Re: Making progress on graphs from Pat Hayes on 2012-05-16 (public-rdf-wg@w3.org from May 2012)

From: Pat Hayes <phayes@ihmc.us>
Date: Tue, 15 May 2012 23:43:41 -0500
To: Sandro Hawke <sandro@w3.org>
Cc: RDF Working Group WG <public-rdf-wg@w3.org>, Antoine Zimmermann <antoine.zimmermann@emse.fr>
Message-Id: <EA03DD77-D715-417B-9E3E-11840CDCB092@ihmc.us>
On May 15, 2012, at 8:57 PM, Sandro Hawke wrote:

> On Tue, 2012-05-15 at 19:30 -0500, Pat Hayes wrote:
>> On May 14, 2012, at 10:31 AM, Sandro Hawke wrote:
>> 
>>> 97% agreement, Pat.   Good summary of where we are.
>>> 
>>> On Mon, 2012-05-14 at 01:34 -0500, Pat Hayes wrote:
>>>> Accepting Richard's proposal for syntax, we can try moving on to some decisions for semantics. Here, I think Sandro has a point: there are some large-scale top-down decisions to be made, and until we get these clear, arguing about details will only produce muddle. 
>>>> 
>>>> I can discern three main ideas that the WG has produced for a semantics for datasets. All of these treat the default graph as being, well, just a graph, so I will ignore this. They differ in how they interpret the name-graph pairings.
>>>> 
>>>> 1. (Peter) Datasets have no special semantics. People are free to use them however they find most useful. There is no notion of asserting a dataset (or maybe: asserting a dataset is just asserting its default graph.) 
>>>> 2. (Sandro) Datasets are used to attach names to graphs, so that the name can be used to refer to the graph in other content, in particular, in other RDF. Asserting the dataset is a form of graph baptism.
>>> 
>>> I guess that's okay for a very-short summary.   :-)
>>> 
>>>> 3. (Antoine) Datasets are used to assert graphs in contexts, so that the name indicates a context of interpretation for the IRIs in the named graph. Asserting the dataset is a making a statement in a kind of context logic version of RDF.
>>>> 
>>>> If anyone knows of any others, let them speak now or forever hold their peace. 
>>>> 
>>>> I suggest that until we can decide which of these overall pictures is best, any discussion of details of semantics is irrelevant. 
>>>> 
>>>> The arguments I have heard for and against are as follows. 
>>>> 
>>>> 1. Pro: makes life simple, and allows the world to continue to experiment freely. Con: Allows the world to experiment freely, so blocking interoperability. Does not provide a way to name graphs.
>>>> 2. Pro: provides a way to name graphs, which is needed. Con: is not the way that datasets are used in current practice.
>>> 
>>> I think my proposal does align with most of current practice
>> 
>> But Antoine says the same about his idea. Someone must be wrong. Or else, there are entire islands of current practice which are working independently of one another.
> 
> I'm not sure they are contradictory.   Antoine's proposal and mine are
> both flexible enough to cover current practice.

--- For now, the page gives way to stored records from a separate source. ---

(** What [insert_contents] does: nothing fails, the pairs it returns are
    the contents with no stored row before, each once, and each listed
    content gets a row exactly when it had none. *)
Lemma insert_contents_spec eid cs s :
  exists ins s1,
    insert_contents eid cs s = (Ok ins, s1) /\
    entities (db s1) = entities (db s) /\
    tx s1 = tx s /\ embed_log s1 = embed_log s /\
    (forall c, In c (map snd ins) <-> In c cs /\ count_obs eid c (observations (db s)) = 0) /\
    NoDup (map snd ins) /\
    (forall c, count_obs eid c (observations (db s1)) =
       count_obs eid c (observations (db s)) +
       (if in_names cs c && Nat.eqb (count_obs eid c (observations (db s))) 0 then 1 else 0)).
Proof.
  revert s; induction cs as [|c cs IH]; intros s.
  - exists [], s. split; [reflexivity|]. do 3 (split; [reflexivity|]).
    split; [|split].
    + intros c. cbn. tauto.
    + constructor.
    + intros c. cbn. lia.
  - cbn [insert_contents].
    destruct (find_obs eid c (observations (db s))) as [o|] eqn:F.
    + assert (Hc : count_obs eid c (observations (db s)) <> 0).
      { intros H. apply find_obs_none in H. congruence. }
      destruct (IH s) as (ins & s1 & Hrun & He & Ht & Hl & Hin & Hnd & Hcnt).
      exists ins, s1.
      rewrite (bind_ok _ _ s (mk_insert_result false (Some (o_id o))) s)
        by (rewrite insertObservation_step, F; reflexivity).
      rewrite (bind_ok _ _ s ins s1 Hrun). cbn.
      split; [reflexivity|]. do 3 (split; [assumption|]).
      split; [|split; [assumption|]].
      * intros c'. rewrite Hin. split; [cbn; tauto|].
        intros [[<-|H] H0]; [contradiction|tauto].
      * intros c'. rewrite Hcnt. cbn [in_names existsb].
        destruct (String.eqb_spec c' c) as [->|Hne]; cbn [orb].
        -- destruct (Nat.eqb_spec (count_obs eid c (observations (db s))) 0); [contradiction|].
           rewrite !andb_false_r. reflexivity.
        -- reflexivity.
    + apply find_obs_none in F as Hc0.
      remember (set_db (mk_tables (entities (db s))
                 (observations (db s) ++ [mk_obs (obs_seq (db s)) eid c "normal" None])
                 (relations (db s)) (obs_vec (db s)) (ent_seq (db s)) (S (obs_seq (db s)))) s)
        as sA eqn:EA.
      assert (HobsA : observations (db sA) =
                      app (observations (db s)) [mk_obs (obs_seq (db s)) eid c "normal" None])
        by (subst sA; reflexivity).
      assert (HeA : entities (db sA) = entities (db s)) by (subst sA; reflexivity).
      assert (HtA : tx sA = tx s) by (subst sA; reflexivity).
      assert (HlA : embed_log sA = embed_log s) by (subst sA; reflexivity).
      assert (HcA : forall c', count_obs eid c' (observations (db sA)) =
                               count_obs eid c' (observations (db s)) +
                               (if String.eqb c c' then 1 else 0)).
      { intros c'. rewrite HobsA, count_obs_app, count_obs_single. reflexivity. }
      destruct (IH sA) as (ins & s1 & Hrun & He & Ht & Hl & Hin & Hnd & Hcnt).
      exists ((obs_seq (db s), c) :: ins), s1.
      rewrite (bind_ok _ _ s (mk_insert_result true (Some (obs_seq (db s)))) sA)
        by (rewrite insertObservation_step, F, EA; reflexivity).
      rewrite (bind_ok _ _ sA ins s1 Hrun). cbn.
      split; [reflexivity|]. split; [congruence|]. split; [congruence|]. split; [congruence|].
      split; [|split].
      * intros c'. rewrite Hin, HcA.
        destruct (String.eqb_spec c c') as [<-|Hne].
        -- split; [intros _; split; [left; reflexivity|exact Hc0]|intros _; left; reflexivity].
        -- rewrite Nat.add_0_r.
           split; [intros [H|[H1 H2]]; [congruence|split; [right|]; assumption]
                  |intros [[H|H] H2]; [congruence|right; split; assumption]].
      * constructor; [|assumption].
        intros Hinc. apply Hin in Hinc as [_ H0]. rewrite HcA, String.eqb_refl in H0. lia.
      * intros c'. rewrite Hcnt, HcA. cbn [in_names existsb].
        destruct (String.eqb_spec c c') as [<-|Hne].
        -- rewrite String.eqb_refl, Hc0. cbn. rewrite andb_false_r. reflexivity.
        -- rewrite (proj2 (String.eqb_neq c' c)) by congruence. cbn [orb].
           rewrite Nat.add_0_r. reflexivity.
Qed.

Lemma insert_vec_cases col fails r s :
  insert_vec col fails r s =
  if fails (db s) r || negb (column_accepts col (v_embedding r))
  then (Err "obs_vec insert failed", s)
  else (Ok tt, set_db (with_obs_vec (db s) (replace_vec r (obs_vec (db s)))) s).
Proof. reflexivity. Qed.

Lemma insert_vecs_ok col fails rows s s1 :
  insert_vecs col fails rows s = (Ok tt, s1) ->
  db s1 = with_obs_vec (db s) (fold_vecs rows (obs_vec (db s))) /\
  tx s1 = tx s /\ embed_log s1 = embed_log s.
Proof.
  revert s; induction rows as [|r rows IH]; intros s H.
  - cbn in H. injection H as <-. destruct s as [[] ? ?]. repeat split.
  - cbn [insert_vecs] in H. unfold bind in H. rewrite insert_vec_cases in H.
    destruct (fails (db s) r || negb (column_accepts col (v_embedding r))); [discriminate|].
    apply IH in H as (H1 & H2 & H3). cbn in H1, H2, H3.
    repeat split; assumption.
Qed.

Lemma insert_vecs_err col fails rows s e s1 :
  insert_vecs col fails rows s = (Err e, s1) ->
  e = "obs_vec insert failed" /\ tx s1 = tx s /\ embed_log s1 = embed_log s.
Proof.
  revert s; induction rows as [|r rows IH]; intros s H.
  - discriminate.
  - cbn [insert_vecs] in H. unfold bind in H. rewrite insert_vec_cases in H.
    destruct (fails (db s) r || negb (column_accepts col (v_embedding r))).
    + injection H as <- <-. auto.
    + apply IH in H as (H1 & H2 & H3). cbn in H2, H3. auto.
Qed.

(** A row the column type refuses makes the loop throw. *)
Lemma insert_vecs_reject col fails rows s r :
  In r rows -> column_accepts col (v_embedding r) = false ->
  exists e s1, insert_vecs col fails rows s = (Err e, s1).
Proof.
  revert s; induction rows as [|r0 rows IH]; intros s Hin Hr; [destruct Hin|].
  cbn [insert_vecs]. unfold bind. rewrite insert_vec_cases.
  destruct (fails (db s) r0 || negb (column_accepts col (v_embedding r0))) eqn:E.
  - eauto.
  - destruct Hin as [<-|Hin].
    + rewrite Hr, orb_true_r in E. discriminate.
    + apply IH; assumption.
Qed.

(** [insertObservationVectors] on a non-empty batch, step by step. *)
Lemma insertObservationVectors_cases col fails rows s :
  rows <> [] ->
  insertObservationVectors col fails rows s =
  match tx s with
  | Some _ => (Err "cannot start a transaction within a transaction", s)
  | None =>
      match insert_vecs col fails rows (mk_state (db s) (Some (db s)) (embed_log s)) with
      | (Ok _, s2) => (Ok tt, mk_state (db s2) None (embed_log s2))
      | (Err e, s2) =>
          (Err e, match tx s2 with
                  | Some snap => mk_state snap None (embed_log s2)
                  | None => s2
                  end)
      end
  end.
Proof.
  intros Hne. destruct rows as [|r rows]; [contradiction|].
  cbv delta [insertObservationVectors bind begin_tx catch commit_tx rollback_tx throw ret]
    beta iota.
  destruct (tx s); [reflexivity|].
  destruct (insert_vecs col fails (r :: rows) (mk_state (db s) (Some (db s)) (embed_log s)))
    as [[u|e] s2]; [reflexivity|destruct (tx s2); reflexivity].
Qed.

Lemma with_obs_vec_same t : with_obs_vec t (obs_vec t) = t.
Proof. destruct t; reflexivity. Qed.

(** A successful batch replaces exactly the rows of the batch (the later row
    of an observation id wins) and touches no other table. *)
Lemma insertObservationVectors_ok col fails rows s s1 :
  insertObservationVectors col fails rows s = (Ok tt, s1) ->
  db s1 = with_obs_vec (db s) (fold_vecs rows (obs_vec (db s))) /\
  tx s1 = tx s /\ embed_log s1 = embed_log s.
Proof.
  destruct rows as [|r rows].
  - intros H. cbn in H. injection H as <-. rewrite with_obs_vec_same. auto.
  - intros H. rewrite insertObservationVectors_cases in H by discriminate.
    destruct (tx s) eqn:T; [discriminate|].
    destruct (insert_vecs col fails (r :: rows) (mk_state (db s) (Some (db s)) (embed_log s)))
      as [[u|e] s2] eqn:Hv; [|discriminate].
    injection H as <-. destruct u. apply insert_vecs_ok in Hv as (H1 & H2 & H3).
    cbn in *. auto.
Qed.

(** A failed batch, begun outside a transaction, leaves the tables as they
    were and closes the transaction; the error is the failing insert's. *)
Lemma insertObservationVectors_err col fails rows s e s1 :
  tx s = None ->
  insertObservationVectors col fails rows s = (Err e, s1) ->
  e = "obs_vec insert failed" /\ db s1 = db s /\ tx s1 = None /\ embed_log s1 = embed_log s.
Proof.
  intros T. destruct rows as [|r rows]; [discriminate|].
  intros H. rewrite insertObservationVectors_cases in H by discriminate. rewrite T in H.
  destruct (insert_vecs col fails (r :: rows) (mk_state (db s) (Some (db s)) (embed_log s)))
    as [[u|e'] s2] eqn:Hv; [discriminate|].
  apply insert_vecs_err in Hv as (H1 & H2 & H3). cbn in H2, H3. rewrite H2 in H.
  injection H as <- <-. cbn. auto.
Qed.
(** The calls for an export in the order of its dates are in the order of
    time. *)
Lemma chat_calls_in_order quote base expressions msgs :
  by_date msgs →
  ∀ (i j : nat) e1 e2, (i ≤ j)%nat →
    flat_map (message_calls quote base expressions) msgs !! i = Some e1 →
    flat_map (message_calls quote base expressions) msgs !! j = Some e2 →
    ev_at e1 ≤ ev_at e2.
Proof.
  induction msgs as [|m msgs IH]; intros Hd i j e1 e2 Hij; [done|].
  apply by_date_cons in Hd as [Hd Hm]. simpl.
  intros [H1|[Hi H1]]%lookup_app_Some [H2|[Hj H2]]%lookup_app_Some.
  - apply list_elem_of_lookup_2, message_calls_cases in H1 as [-> _].
    apply list_elem_of_lookup_2, message_calls_cases in H2 as [-> _]. lia.
  - apply list_elem_of_lookup_2, message_calls_cases in H1 as [-> _].
    apply list_elem_of_lookup_2, chat_calls_dates in H2 as (m' & Hm' & ->).
    by apply Hm.
  - apply lookup_lt_Some in H2. lia.
  - eapply (IH Hd); [|exact H1|exact H2]. lia.
Qed.

Lemma chat_calls_amounts quote base expressions data :
  uint64_amounts (chat_calls quote base expressions data).
Proof.
  apply Forall_forall. intros e (m & _ & He)%list_elem_of_In%in_flat_map.
  apply list_elem_of_In in He. by apply message_calls_cases in He as [_ ?].
Qed.

Lemma sumZ_ones {A : Type} (f : A → Z) (l : list A) :
  sumZ ((λ m, (1, f m)) <$> l).*1 = Z.of_nat (length l).
Proof.
  induction l as [|x l IH]; [done|].
  rewrite !fmap_cons. cbn [foldr sumZ length]. unfold sumZ in IH.
  rewrite IH. simpl fst. lia.
Qed.
(** C4 on samples.  The validator rejects [ann.example.com] and
    [ann@example]; a POST without an email is answered 400; the email
    [ Ann@Example ] is rejected and [ Ann@Example.com ] is not, both
    judged in their trimmed, lowercased form; and for the JSON body
    [{"email":5,"countries":["NO"]}] the answer is 500. *)
Lemma sample_non_string_email :
  Subscribe.isValidEmail (Some (JStr "ann.example.com")) = false
  ∧ Subscribe.isValidEmail (Some (JStr "ann@example")) = false
  ∧ (∃ w',
       Subscribe.handler Demo.JSON_parse Demo.URLSearchParams
         Sample.empty_post (Sample.world NoFile)
       = (Normal (Subscribe.respond 400 (ErrorBody "Invalid email address")), w')
       ∧ disk w' = NoFile)
  ∧ (∃ w',
       Subscribe.handler Demo.JSON_parse Demo.URLSearchParams
         (Demo.form_post "email=+Ann%40Example+&countries=NO") (Sample.world NoFile)
       = (Normal (Subscribe.respond 400 (ErrorBody "Invalid email address")), w')
       ∧ disk w' = NoFile)
  ∧ (∃ r w',
       Subscribe.handler Demo.JSON_parse Demo.URLSearchParams
         (Demo.form_post "email=+Ann%40Example.com+&countries=NO")
         (Sample.world NoFile)
       = (Normal r, w')
       ∧ response_body r ≠ ErrorBody "Invalid email address")
  ∧ Subscribe.isValidEmail (Some (JNum 5)) = false
  ∧ Subscribe.handler Demo.JSON_parse Demo.URLSearchParams
      (Demo.json_post Demo.number_email_text) (Sample.world NoFile)
    = (Normal (Subscribe.respond 500 (ErrorBody "Internal server error")),
       Sample.world NoFile).
Proof.
  split; [|split; [|split; [|split; [|split]]]].
  - apply (proj1 (proj2 (C4_non_string_email_is_internal_error Demo.JSON_parse
                           Demo.URLSearchParams "ann.example.com"))).
    reflexivity.
  - apply (proj1 (proj2 (proj2 (C4_non_string_email_is_internal_error
                                  Demo.JSON_parse Demo.URLSearchParams
                                  "ann@example")))
             "ann" "example"); reflexivity.
  - apply (proj1 (proj2 (proj2 (proj2 (C4_non_string_email_is_internal_error
                                         Demo.JSON_parse Demo.URLSearchParams
                                         "bad")))
                    Sample.empty_post (Sample.world NoFile) (JObj []) None
                    eq_refl eq_refl eq_refl)).
    left. reflexivity.
  - apply (proj1 (proj1 (proj2 (proj2 (proj2 (proj2
                   (C4_non_string_email_is_internal_error
                      Demo.JSON_parse Demo.URLSearchParams "ann@example")))
                    (Demo.form_post "email=+Ann%40Example+&countries=NO")
                    (Sample.world NoFile)
                    (JObj [("email", JStr " Ann@Example "); ("countries", JStr "NO")])
                    (Some (JStr " Ann@Example "))
                    eq_refl eq_refl eq_refl))
                  " Ann@Example " eq_refl eq_refl)).
    reflexivity.
  - apply (proj2 (proj1 (proj2 (proj2 (proj2 (proj2
                   (C4_non_string_email_is_internal_error
                      Demo.JSON_parse Demo.URLSearchParams "ann@example.com")))
                    (Demo.form_post "email=+Ann%40Example.com+&countries=NO")
                    (Sample.world NoFile)
                    (JObj [("email", JStr " Ann@Example.com ");
                           ("countries", JStr "NO")])
                    (Some (JStr " Ann@Example.com "))
                    eq_refl eq_refl eq_refl))
                  " Ann@Example.com " eq_refl eq_refl)).
    reflexivity.
  - apply (proj2 (proj2 (proj2 (proj2 (proj2
             (C4_non_string_email_is_internal_error
                Demo.JSON_parse Demo.URLSearchParams "any")))
              (Demo.json_post Demo.number_email_text) (Sample.world NoFile)
              (JObj [("email", JNum 5); ("countries", JArr [JStr "NO"])])
              (Some (JNum 5))
              eq_refl eq_refl eq_refl))
            (JNum 5) eq_refl).
    + discriminate.
    + intros raw. discriminate.
Defined.

(** What the handler answers to the email [ Ann@Example.com ]. *)
Example sample_trimmed_lowercased_email :
  (Subscribe.handler Demo.JSON_parse Demo.URLSearchParams
     (Demo.form_post "email=+Ann%40Example.com+&countries=NO")
     (Sample.world NoFile)).1
  = Normal (mkResponse 200 [("Content-Type", "application/json")]
              (SubscribedBody true "Subscription successful"
                 "ann@example.com" (JArr [JStr "NO"]))).
Proof. reflexivity. Qed.

(** The new countries that a merge appends, in a sample. *)
Example sample_first_occurrences :
  first_occurrences (not_among ["NO"; "SE"] ["SE"; "FI"; "DK"; "FI"; "NO"])
  = ["FI"; "DK"].
Proof. reflexivity. Qed.

(** A save whose countries cannot be joined: the record is written and
    the call returns false. *)
Example sample_unjoinable_countries :
  let sub := mkSubscriber "eve@example.com" (JArr [JObj [("toString", JNum 1)]])
               JNull None true in
  Subscribe.saveSubscriber sub (Sample.world NoFile)
  = (Normal false,
     mkWorld (File (Parsed (mkDocument [sub] (Some "2024-01-01T00:00:00.000Z") "1.0")))
       Sample.clock 1).
Proof. reflexivity. Qed.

Wow. Really? They seeem to me to have almost nothing in common.  You give names to graphs, Antoine's doesn't. Antoine's requires allowing IRIs to mean different things in different contexts, your's doesn't. Semantically they are completely different. I don't see how one can get true graph naming in Antoine's framework, nor how yours can provide any notion of context.

>>> , and the
>>> other parts (things like using the primary-subject of a graph as its
>>> name) can be explained and handled in my framework.
>>> 
>>>> 3. Pro: corresponds to current actual usage. Con: based on a 'localist' view of IRI meanings which violates current assumptions or maybe best practice (?). Does not provide a way to name graphs. Requires change to RDF semantics.
>>>> 
>>>> FWIW, I observe that the proposal outlined in http://www.w3.org/2011/rdf-wg/wiki/AnotherSpin  allows one to express Antoine's content while using Sandro's naming semantics, which might be a way to reconcile things. 
>>> 
>>> I keep feeling like the context stuff is out of scope and we don't need
>>> to solve it now,
>> 
>> I agree it is further out than giving a name to a graph, but (to my own surprise) the NG discussion got involved with contexts right from the beginning (Antoine's idea was there almost from the start of the WG), and it hasnt gone away. So it seems to me that, like it or not, named graphs in practice involves thinking about contexts (If only to say explicitly that naming is not about contexts, because so many people think it is.) 
>> 
>> Also, I am more and more coming to think that even if this is slightly outside our charter, it is worth trying to do something about it. The idea of contexts has arisen very centrally in our own discussions, and it is currently very much a topic being widely discussed in the community (eg the entire multi-day workshop I cited previously), and we would be doing the world a favor by doing something about it. For example, several people contributing to the ongoing http-range-14 discussions are simply taking it for granted that IRI meanings depend upon the local context, as though this was simply obvious. (See http://www.jenitennison.com/blog/node/170 : "Like the meaning of a word, the sense that a URI refers to is a social understanding which emerges from use of the URI across the web, and a given URI may be used to refer to different senses in different sources of information or over time."  (blog dated 2012-05-11 20:11) 
>> 
>> If enough people think that the world is this way, then it actually is this way, whether we like it or not. 
> 
> It's not the number of the people, it's the ones who control the code.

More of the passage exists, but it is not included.